(* ===== verification/Timeout.v ===== *)
(** * Timeouts (timeout.c, include/ppsi/jiffies.h, include/ppsi/timeout_prot.h)

    Every instance has an array of counters; the counters that are not
    instance dependent live in instance 0.  Deadlines are compared on the
    wrapping [unsigned long] clock of the platform. *)

From S2P Require Import Prelude TimeArith Types World.

Section Timeout.
Context `{Config, Platform}.

(** ** Wrapping time (jiffies.h) *)

Definition ulong (z : Z) : Z := z mod LONG_MODULUS.
Definition slong (z : Z) : Z := (z + LONG_MODULUS / 2) mod LONG_MODULUS - LONG_MODULUS / 2.

Definition time_after (a b : Z) : bool := slong (ulong (b - a)) <? 0.
Definition time_before (a b : Z) : bool := time_after b a.
Definition time_after_eq (a b : Z) : bool := 0 <=? slong (ulong (a - b)).
Definition time_before_eq (a b : Z) : bool := time_after_eq b a.

(** ** Counters *)

Definition TIMEOUT_DISABLE_VALUE : Z := -1.
Definition TIMEOUT_MAX_LOG_VALUE : Z := 21.
Definition TIMEOUT_MIN_LOG_VALUE : Z := -9.
Definition TIMEOUT_MAX_VALUE_MS : Z := Z.shiftl 1 TIMEOUT_MAX_LOG_VALUE * 1000.
Definition TIMEOUT_MIN_VALUE_MS : Z := Z.shiftr 1000 (- TIMEOUT_MIN_LOG_VALUE).

Definition PP_TO_COUNT : nat := if CONFIG_ARCH_IS_WRS then 14 else 12.

(** The control flags of [timeOutConfigs]:
    (TMO_CF_INSTANCE_DEPENDENT, TMO_CF_ALLOW_COMMON_SET). *)
Definition timeOutConfigs : list (bool * bool) :=
  [ (true, true)   (* REQUEST *);     (true, true)   (* SYNC_SEND *);
    (false, false) (* BMC *);         (true, true)   (* ANN_RECEIPT *);
    (true, true)   (* ANN_SEND *);    (true, true)   (* QUAL *);
    (true, false)  (* PROT_STATE *);  (true, false)  (* IN_STATE *);
    (false, false) (* GM_BY_BMCA *);  (true, false)  (* L1E_TX_SYNC *);
    (true, false)  (* L1E_RX_SYNC *); (true, false)  (* WR_EXT *) ] ++
  (if CONFIG_ARCH_IS_WRS then [(false, false); (false, false)] else []).

Definition tmo_instance_dependent (index : nat) : bool :=
  fst (nth index timeOutConfigs (false, false)).
Definition tmo_allow_common_set (index : nat) : bool :=
  snd (nth index timeOutConfigs (false, false)).

(** [__pp_get_counter]: the instance whose array holds the counter. *)
Definition cnt_inst (i index : nat) : nat := if tmo_instance_dependent index then i else 0%nat.
Definition pp_get_counter (i index : nat) : M timeOutInstCnt_t :=
  rd (cnt_inst i index) (fun p => nth index (tmo_cfg p) zero_tmo).
Definition set_counter (i index : nat) (g : timeOutInstCnt_t -> timeOutInstCnt_t) : M unit :=
  wr (cnt_inst i index) (fun p => p <| tmo_cfg ::= alter g index |>).
(* ===== verification/Bytes.v ===== *)
(** * Frames as byte lists

    Reads and writes of multi-byte fields at fixed offsets of a buffer, in
    network byte order (the [htons]/[htonl]/[htonll] of the code) and in host
    order where the code omits the conversion. *)

From S2P Require Import Prelude.

(** ** Big-endian encoding *)

Fixpoint be (n : nat) (v : Z) : list Z :=
  match n with
  | O => []
  | S n' => be n' (v / 256) ++ [v mod 256]
  end.

Definition of_be (l : list Z) : Z := fold_left (fun acc b => acc * 256 + b) l 0.

(** ** Slices and writes *)

Definition slice (k n : nat) (buf : list Z) : list Z := take n (drop k buf).
Definition write (k : nat) (l : list Z) (buf : list Z) : list Z := list_inserts k l buf.

Definition get8 (buf : list Z) (k : nat) : Z := nth k buf 0.
Definition get16 (buf : list Z) (k : nat) : Z := of_be (slice k 2 buf).
Definition get32 (buf : list Z) (k : nat) : Z := of_be (slice k 4 buf).
Definition get64 (buf : list Z) (k : nat) : Z := of_be (slice k 8 buf).
Definition put8 (k : nat) (v : Z) (buf : list Z) : list Z := write k (be 1 v) buf.
Definition put16 (k : nat) (v : Z) (buf : list Z) : list Z := write k (be 2 v) buf.
Definition put32 (k : nat) (v : Z) (buf : list Z) : list Z := write k (be 4 v) buf.
Definition put64 (k : nat) (v : Z) (buf : list Z) : list Z := write k (be 8 v) buf.

(** A 16-bit access without byte swapping on a host of the given order. *)
Definition host_order (big : bool) (l : list Z) : list Z := if big then l else reverse l.
Definition get16h (big : bool) (buf : list Z) (k : nat) : Z := of_be (host_order big (slice k 2 buf)).
Definition put16h (big : bool) (k : nat) (v : Z) (buf : list Z) : list Z :=
  write k (host_order big (be 2 v)) buf.

(** ** Lemmas *)

Lemma length_be n v : length (be n v) = n.
Proof. revert v. induction n; intros; cbn; [done|]. rewrite length_app, IHn. cbn. lia. Qed.

Lemma of_be_snoc l b : of_be (l ++ [b]) = of_be l * 256 + b.
Proof. unfold of_be. by rewrite fold_left_app. Qed.

Lemma of_be_be n v : of_be (be n v) = v mod 256 ^ Z.of_nat n.
Proof.
  revert v. induction n as [|n IH]; intros v; cbn [be].
  - cbn. by rewrite Z.mod_1_r.
  - rewrite of_be_snoc, IH. rewrite Nat2Z.inj_succ, Z.pow_succ_r by lia.
    assert (0 < 256 ^ Z.of_nat n) by (apply Z.pow_pos_nonneg; lia).
    rewrite (Z.rem_mul_r v 256 (256 ^ Z.of_nat n)) by lia. lia.
Qed.

(** Two fields put side by side. *)
Lemma testbit_small b k n : 0 <= b < 2 ^ k -> 0 <= k <= n -> Z.testbit b n = false.
Proof.
  intros Hb Hn. apply Z.testbit_false; [lia|]. rewrite Z.div_small; [done|]. split; [lia|].
  apply Z.lt_le_trans with (2 ^ k); [lia|]. apply Z.pow_le_mono_r; lia.
Qed.
Lemma lor_shiftl_add a b k : 0 <= k -> 0 <= b < 2 ^ k -> Z.lor (Z.shiftl a k) b = a * 2 ^ k + b.
Proof.
  intros Hk Hb. rewrite <- Z.shiftl_mul_pow2 by lia.
  assert (Z.land (Z.shiftl a k) b = 0) as Hd.
  { apply Z.bits_inj'. intros n Hn. rewrite Z.land_spec, Z.bits_0. destruct (decide (n < k)).
    - by rewrite Z.shiftl_spec_low by lia.
    - by rewrite (testbit_small b k n), andb_false_r by lia. }
  rewrite Z.add_nocarry_lxor by done. apply Z.bits_inj'. intros n Hn. rewrite Z.lor_spec, Z.lxor_spec.
  destruct (decide (n < k)); [by rewrite Z.shiftl_spec_low by lia|].
  rewrite (testbit_small b k n) by lia. by destruct (Z.testbit _ _).
Qed.

(** A byte list. *)
Definition bytes (l : list Z) : Prop := Forall (fun b => 0 <= b < 256) l.

Lemma bytes_be n v : bytes (be n v).
Proof.
  revert v. induction n; intros v; cbn; [constructor|].
  apply Forall_app. split; [apply IHn|]. constructor; [apply Z.mod_pos_bound; lia|constructor].
Qed.

Lemma of_be_range l : bytes l -> 0 <= of_be l < 256 ^ Z.of_nat (length l).
Proof.
  induction l as [|b l IH] using rev_ind; intros Hb; [cbn; lia|].
  apply Forall_app in Hb as [Hl Hb]. inversion Hb as [|? ? Hb1 _]. specialize (IH Hl).
  rewrite of_be_snoc, length_app. cbn [length]. rewrite Nat2Z.inj_add. cbn.
  rewrite Z.pow_add_r by lia. lia.
Qed.

Lemma length_write k l buf : length (write k l buf) = length buf.
Proof. apply length_inserts. Qed.

Lemma write_app k l buf : (k + length l <= length buf)%nat ->
  write k l buf = take k buf ++ l ++ drop (k + length l) buf.
Proof.
  intros Hk. unfold write. apply list_eq. intros j.
  destruct (decide (j < k)%nat); [|destruct (decide (j < k + length l)%nat)].
  - rewrite list_lookup_inserts_lt by lia.
    rewrite lookup_app_l by (rewrite length_take; lia). by rewrite lookup_take_lt by lia.
  - rewrite list_lookup_inserts by lia.
    rewrite lookup_app_r by (rewrite length_take; lia). rewrite length_take.
    rewrite lookup_app_l by lia. f_equal. lia.
  - rewrite list_lookup_inserts_ge by lia.
    rewrite lookup_app_r by (rewrite length_take; lia). rewrite length_take.
    rewrite lookup_app_r by lia. rewrite lookup_drop. f_equal. lia.
Qed.

Lemma slice_write_same k l buf : (k + length l <= length buf)%nat ->
  slice k (length l) (write k l buf) = l.
Proof.
  intros Hk. rewrite write_app by done. unfold slice.
  rewrite drop_app_length' by (rewrite length_take; lia).
  by rewrite take_app_length.
Qed.

Lemma slice_write_other k n j l buf : (k + n <= j \/ j + length l <= k)%nat ->
  slice k n (write j l buf) = slice k n buf.
Proof.
  intros Hd. unfold slice, write. apply list_eq. intros x.
  destruct (decide (x < n)%nat); [|by rewrite !lookup_take_ge by lia].
  rewrite !lookup_take_lt, !lookup_drop by lia.
  destruct Hd; [by rewrite list_lookup_inserts_lt by lia|by rewrite list_lookup_inserts_ge by lia].
Qed.

Lemma get8_slice buf k : (k < length buf)%nat -> get8 buf k = of_be (slice k 1 buf).
Proof.
  intros Hk. unfold get8, slice.
  destruct (lookup_lt_is_Some_2 buf k Hk) as [b Hb].
  rewrite nth_lookup, Hb. rewrite (drop_S buf b k Hb). done.
Qed.

Lemma bytes_write k l buf : bytes l -> bytes buf -> bytes (write k l buf).
Proof.
  intros Hl Hb. apply Forall_lookup. intros j x Hj.
  unfold write in Hj. apply list_lookup_inserts_Some in Hj.
  destruct Hj as [[_ Hj]|(_ & _ & Hj)].
  - by apply (Forall_lookup_1 _ _ _ _ Hb Hj).
  - by apply (Forall_lookup_1 _ _ _ _ Hl Hj).
Qed.

Lemma slice_bytes k n buf : bytes buf -> bytes (slice k n buf).
Proof. intros. unfold slice. apply Forall_take, Forall_drop. done. Qed.

Lemma length_slice k n buf : (k + n <= length buf)%nat -> length (slice k n buf) = n.
Proof. intros. unfold slice. rewrite length_take, length_drop. lia. Qed.

(** [field] computes what a read finds in a buffer built by writes: each
    write is either the field itself or does not overlap it. *)
Lemma slice_put_same k n v buf : (k + n <= length buf)%nat -> slice k n (write k (be n v) buf) = be n v.
Proof.
  intros Hk. pose proof (slice_write_same k (be n v) buf) as Hs. rewrite length_be in Hs. auto.
Qed.

Lemma slice_write_zeros k n j m buf : (j <= k)%nat -> (k + n <= j + m)%nat ->
  (j + m <= length buf)%nat -> slice k n (write j (replicate m 0) buf) = replicate n 0.
Proof.
  intros H1 H2 H3. unfold slice, write. apply list_eq. intros x.
  destruct (decide (x < n)%nat).
  - rewrite lookup_take_lt, lookup_drop by lia.
    rewrite list_lookup_inserts by (rewrite ?length_replicate; lia).
    rewrite !lookup_replicate_2 by lia. done.
  - rewrite lookup_take_ge by lia. symmetry. apply lookup_ge_None_2. rewrite length_replicate. lia.
Qed.

Ltac blen :=
  repeat rewrite length_write; repeat rewrite length_be; repeat rewrite length_replicate;
  cbn [length]; lia.
Ltac slices :=
  repeat match goal with
    | |- context [slice ?k ?n (write ?k (be ?n ?v) ?b)] => rewrite (slice_put_same k n v b) by blen
    | |- context [slice ?k ?n (write ?j (replicate ?m 0) ?b)] =>
        rewrite (slice_write_zeros k n j m b) by blen
    | |- context [slice ?k ?n (write ?j ?l ?b)] => rewrite (slice_write_other k n j l b) by blen
    end.
Ltac field :=
  unfold get16, get32, get64, put8, put16, put32, put64 in *;
  rewrite ?get8_slice by blen; slices; rewrite ?of_be_be;
  change (256 ^ Z.of_nat 1) with 256; change (256 ^ Z.of_nat 2) with 65536;
  change (256 ^ Z.of_nat 4) with 4294967296; change (256 ^ Z.of_nat 8) with 18446744073709551616.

- [PROBLEM TO WORK ON]:
Write the opening line of the data above and every line after it, exactly, stopping once you have written the line with "From S2P Require Import Prelude TimeArith".

- [RESULT]:
(* ===== verification/Timeout.v ===== *)
(** * Timeouts (timeout.c, include/ppsi/jiffies.h, include/ppsi/timeout_prot.h)

    Every instance has an array of counters; the counters that are not
    instance dependent live in instance 0.  Deadlines are compared on the
    wrapping [unsigned long] clock of the platform. *)

From S2P Require Import Prelude TimeArith Types World.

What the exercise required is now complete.